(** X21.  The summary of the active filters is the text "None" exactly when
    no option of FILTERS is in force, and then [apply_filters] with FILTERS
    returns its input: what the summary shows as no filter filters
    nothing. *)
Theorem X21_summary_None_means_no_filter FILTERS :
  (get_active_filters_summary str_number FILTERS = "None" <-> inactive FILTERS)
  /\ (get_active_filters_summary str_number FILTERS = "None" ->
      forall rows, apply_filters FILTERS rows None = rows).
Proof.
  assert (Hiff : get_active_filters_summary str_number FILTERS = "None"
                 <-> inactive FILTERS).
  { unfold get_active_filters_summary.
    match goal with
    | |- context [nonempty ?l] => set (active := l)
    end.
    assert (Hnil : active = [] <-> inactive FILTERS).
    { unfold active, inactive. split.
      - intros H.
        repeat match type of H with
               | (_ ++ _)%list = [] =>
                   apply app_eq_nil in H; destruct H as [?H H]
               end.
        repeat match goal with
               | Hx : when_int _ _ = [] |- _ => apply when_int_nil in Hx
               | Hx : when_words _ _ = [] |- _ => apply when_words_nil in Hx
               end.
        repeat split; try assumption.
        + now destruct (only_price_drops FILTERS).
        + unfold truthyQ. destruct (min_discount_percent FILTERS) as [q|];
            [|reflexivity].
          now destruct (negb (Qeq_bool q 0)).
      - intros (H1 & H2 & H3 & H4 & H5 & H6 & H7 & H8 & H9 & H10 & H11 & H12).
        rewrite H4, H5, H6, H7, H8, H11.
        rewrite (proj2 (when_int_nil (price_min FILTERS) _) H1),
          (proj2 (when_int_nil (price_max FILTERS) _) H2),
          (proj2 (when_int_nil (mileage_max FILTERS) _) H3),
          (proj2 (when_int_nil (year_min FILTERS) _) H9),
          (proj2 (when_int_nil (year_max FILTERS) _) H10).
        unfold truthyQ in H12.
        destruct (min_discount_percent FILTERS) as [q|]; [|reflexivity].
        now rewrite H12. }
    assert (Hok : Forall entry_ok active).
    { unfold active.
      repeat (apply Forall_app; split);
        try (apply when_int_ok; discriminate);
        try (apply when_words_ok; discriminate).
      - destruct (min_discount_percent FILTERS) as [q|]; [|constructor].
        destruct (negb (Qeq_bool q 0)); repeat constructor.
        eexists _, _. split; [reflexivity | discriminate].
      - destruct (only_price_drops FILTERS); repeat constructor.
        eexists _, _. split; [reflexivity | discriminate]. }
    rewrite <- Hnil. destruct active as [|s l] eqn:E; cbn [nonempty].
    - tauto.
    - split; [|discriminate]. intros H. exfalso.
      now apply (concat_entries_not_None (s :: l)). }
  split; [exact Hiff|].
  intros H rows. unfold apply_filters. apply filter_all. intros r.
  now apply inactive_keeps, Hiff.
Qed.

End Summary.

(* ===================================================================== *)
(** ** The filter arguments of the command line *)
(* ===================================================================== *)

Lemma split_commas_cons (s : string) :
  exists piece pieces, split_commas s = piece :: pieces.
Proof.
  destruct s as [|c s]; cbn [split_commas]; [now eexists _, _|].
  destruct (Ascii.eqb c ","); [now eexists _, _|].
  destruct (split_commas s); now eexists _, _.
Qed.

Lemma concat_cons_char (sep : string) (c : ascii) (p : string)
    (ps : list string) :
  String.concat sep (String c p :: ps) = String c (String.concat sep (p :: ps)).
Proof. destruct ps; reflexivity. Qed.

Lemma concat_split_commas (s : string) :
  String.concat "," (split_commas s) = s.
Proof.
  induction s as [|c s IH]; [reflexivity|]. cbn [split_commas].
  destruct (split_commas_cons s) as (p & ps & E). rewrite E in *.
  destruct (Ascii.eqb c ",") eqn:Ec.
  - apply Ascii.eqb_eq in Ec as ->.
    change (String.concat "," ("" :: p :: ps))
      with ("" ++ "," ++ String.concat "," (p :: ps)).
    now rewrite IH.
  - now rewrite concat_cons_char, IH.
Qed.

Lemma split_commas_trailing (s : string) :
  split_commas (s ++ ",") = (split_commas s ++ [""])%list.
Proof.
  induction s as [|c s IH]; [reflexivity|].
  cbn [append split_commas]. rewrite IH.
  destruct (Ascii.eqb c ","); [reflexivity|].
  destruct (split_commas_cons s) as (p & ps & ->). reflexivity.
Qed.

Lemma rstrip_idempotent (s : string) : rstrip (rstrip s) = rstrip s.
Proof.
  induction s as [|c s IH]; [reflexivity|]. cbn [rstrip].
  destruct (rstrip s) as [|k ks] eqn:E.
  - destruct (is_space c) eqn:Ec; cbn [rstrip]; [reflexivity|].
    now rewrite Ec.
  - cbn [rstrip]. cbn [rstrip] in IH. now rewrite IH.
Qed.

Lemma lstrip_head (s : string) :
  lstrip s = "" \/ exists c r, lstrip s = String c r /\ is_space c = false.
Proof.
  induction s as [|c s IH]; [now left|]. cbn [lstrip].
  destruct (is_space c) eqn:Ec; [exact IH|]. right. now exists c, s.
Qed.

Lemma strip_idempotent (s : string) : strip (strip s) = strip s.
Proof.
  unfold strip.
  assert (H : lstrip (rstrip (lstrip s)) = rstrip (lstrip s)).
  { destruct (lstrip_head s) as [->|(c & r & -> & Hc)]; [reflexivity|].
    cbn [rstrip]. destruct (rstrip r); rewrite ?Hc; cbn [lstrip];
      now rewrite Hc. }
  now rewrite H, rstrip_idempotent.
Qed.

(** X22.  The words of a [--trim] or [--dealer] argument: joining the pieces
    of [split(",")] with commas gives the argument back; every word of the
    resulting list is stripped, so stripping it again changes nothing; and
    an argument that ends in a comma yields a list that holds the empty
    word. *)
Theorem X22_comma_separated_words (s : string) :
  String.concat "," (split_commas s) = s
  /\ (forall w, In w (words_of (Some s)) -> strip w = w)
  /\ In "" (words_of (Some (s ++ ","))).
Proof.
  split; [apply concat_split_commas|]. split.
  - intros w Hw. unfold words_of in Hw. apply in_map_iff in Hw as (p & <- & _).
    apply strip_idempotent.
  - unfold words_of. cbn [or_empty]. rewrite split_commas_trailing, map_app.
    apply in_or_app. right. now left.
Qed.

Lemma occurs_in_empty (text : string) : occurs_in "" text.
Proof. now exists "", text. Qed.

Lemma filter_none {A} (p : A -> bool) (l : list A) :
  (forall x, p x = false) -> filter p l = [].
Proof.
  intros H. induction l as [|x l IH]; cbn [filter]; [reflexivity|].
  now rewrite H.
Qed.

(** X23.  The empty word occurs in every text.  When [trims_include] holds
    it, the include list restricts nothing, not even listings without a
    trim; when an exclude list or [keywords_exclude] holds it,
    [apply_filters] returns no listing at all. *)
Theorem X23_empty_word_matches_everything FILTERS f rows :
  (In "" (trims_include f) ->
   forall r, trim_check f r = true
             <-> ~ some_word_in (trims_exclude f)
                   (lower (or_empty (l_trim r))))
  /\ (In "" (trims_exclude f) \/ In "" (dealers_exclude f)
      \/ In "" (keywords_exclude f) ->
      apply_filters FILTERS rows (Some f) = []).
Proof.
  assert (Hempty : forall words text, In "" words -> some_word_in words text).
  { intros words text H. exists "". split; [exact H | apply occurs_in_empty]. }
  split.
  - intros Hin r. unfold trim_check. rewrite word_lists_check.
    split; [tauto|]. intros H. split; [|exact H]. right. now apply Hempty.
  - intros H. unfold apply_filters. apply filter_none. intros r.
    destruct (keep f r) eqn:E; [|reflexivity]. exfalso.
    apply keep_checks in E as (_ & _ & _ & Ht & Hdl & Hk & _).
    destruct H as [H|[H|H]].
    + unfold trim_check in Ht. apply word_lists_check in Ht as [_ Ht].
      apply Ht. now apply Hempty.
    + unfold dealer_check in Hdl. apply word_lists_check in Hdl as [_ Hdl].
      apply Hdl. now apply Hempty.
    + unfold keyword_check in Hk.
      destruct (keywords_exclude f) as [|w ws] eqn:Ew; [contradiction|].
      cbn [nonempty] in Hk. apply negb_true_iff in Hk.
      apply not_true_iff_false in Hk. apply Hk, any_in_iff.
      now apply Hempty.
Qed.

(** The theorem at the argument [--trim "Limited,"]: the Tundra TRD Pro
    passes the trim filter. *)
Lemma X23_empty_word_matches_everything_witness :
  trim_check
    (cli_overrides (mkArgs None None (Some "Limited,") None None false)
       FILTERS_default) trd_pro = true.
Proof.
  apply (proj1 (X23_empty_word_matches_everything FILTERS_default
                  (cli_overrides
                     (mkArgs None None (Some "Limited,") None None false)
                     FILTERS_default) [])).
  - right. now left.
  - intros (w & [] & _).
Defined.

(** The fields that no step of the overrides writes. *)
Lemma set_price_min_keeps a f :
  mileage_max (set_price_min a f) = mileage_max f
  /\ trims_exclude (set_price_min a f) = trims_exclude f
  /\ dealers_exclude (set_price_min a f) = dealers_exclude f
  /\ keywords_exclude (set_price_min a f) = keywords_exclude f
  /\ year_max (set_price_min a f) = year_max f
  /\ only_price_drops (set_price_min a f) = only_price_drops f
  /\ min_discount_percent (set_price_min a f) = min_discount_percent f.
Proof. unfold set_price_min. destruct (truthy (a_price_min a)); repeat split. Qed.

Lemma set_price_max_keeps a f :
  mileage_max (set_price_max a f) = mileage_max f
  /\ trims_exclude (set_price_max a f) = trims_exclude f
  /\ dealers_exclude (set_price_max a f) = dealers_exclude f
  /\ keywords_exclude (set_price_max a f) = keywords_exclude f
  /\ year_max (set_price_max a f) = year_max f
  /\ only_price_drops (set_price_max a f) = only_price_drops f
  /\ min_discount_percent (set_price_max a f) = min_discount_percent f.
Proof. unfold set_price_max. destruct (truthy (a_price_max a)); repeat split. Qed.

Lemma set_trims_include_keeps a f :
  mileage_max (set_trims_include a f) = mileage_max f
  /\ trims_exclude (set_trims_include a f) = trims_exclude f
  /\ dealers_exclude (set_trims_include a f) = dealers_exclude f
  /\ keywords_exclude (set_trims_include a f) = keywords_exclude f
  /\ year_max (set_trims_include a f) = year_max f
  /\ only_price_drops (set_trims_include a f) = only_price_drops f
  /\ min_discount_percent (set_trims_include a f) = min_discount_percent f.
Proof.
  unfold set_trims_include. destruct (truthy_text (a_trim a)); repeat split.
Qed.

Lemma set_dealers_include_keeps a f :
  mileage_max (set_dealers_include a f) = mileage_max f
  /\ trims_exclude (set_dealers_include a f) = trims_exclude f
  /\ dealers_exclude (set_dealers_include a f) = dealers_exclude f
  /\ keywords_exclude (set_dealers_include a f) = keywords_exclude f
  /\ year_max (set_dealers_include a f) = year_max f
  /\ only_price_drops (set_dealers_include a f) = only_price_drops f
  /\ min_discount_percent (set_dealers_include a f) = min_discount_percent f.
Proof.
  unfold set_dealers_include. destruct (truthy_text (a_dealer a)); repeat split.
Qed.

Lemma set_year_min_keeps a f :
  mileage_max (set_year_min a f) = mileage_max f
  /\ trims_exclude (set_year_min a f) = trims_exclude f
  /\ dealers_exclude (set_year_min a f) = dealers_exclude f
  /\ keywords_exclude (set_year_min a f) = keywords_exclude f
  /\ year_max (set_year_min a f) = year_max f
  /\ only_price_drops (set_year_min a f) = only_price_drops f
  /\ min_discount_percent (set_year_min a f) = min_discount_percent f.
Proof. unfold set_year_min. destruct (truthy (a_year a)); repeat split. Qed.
━━━━━━━━
*EXERCISE DIRECTIONS*
An exact copy of the lines above, from the one containing "destruct (split_commas_cons s) as (p & ps & E)." through the one containing "- now rewrite concat_cons_char, IH.", is the whole of the answer.

*COMPLETED TASK*
  destruct (split_commas_cons s) as (p & ps & E). rewrite E in *.
  destruct (Ascii.eqb c ",") eqn:Ec.
  - apply Ascii.eqb_eq in Ec as ->.
    change (String.concat "," ("" :: p :: ps))
      with ("" ++ "," ++ String.concat "," (p :: ps)).
    now rewrite IH.
  - now rewrite concat_cons_char, IH.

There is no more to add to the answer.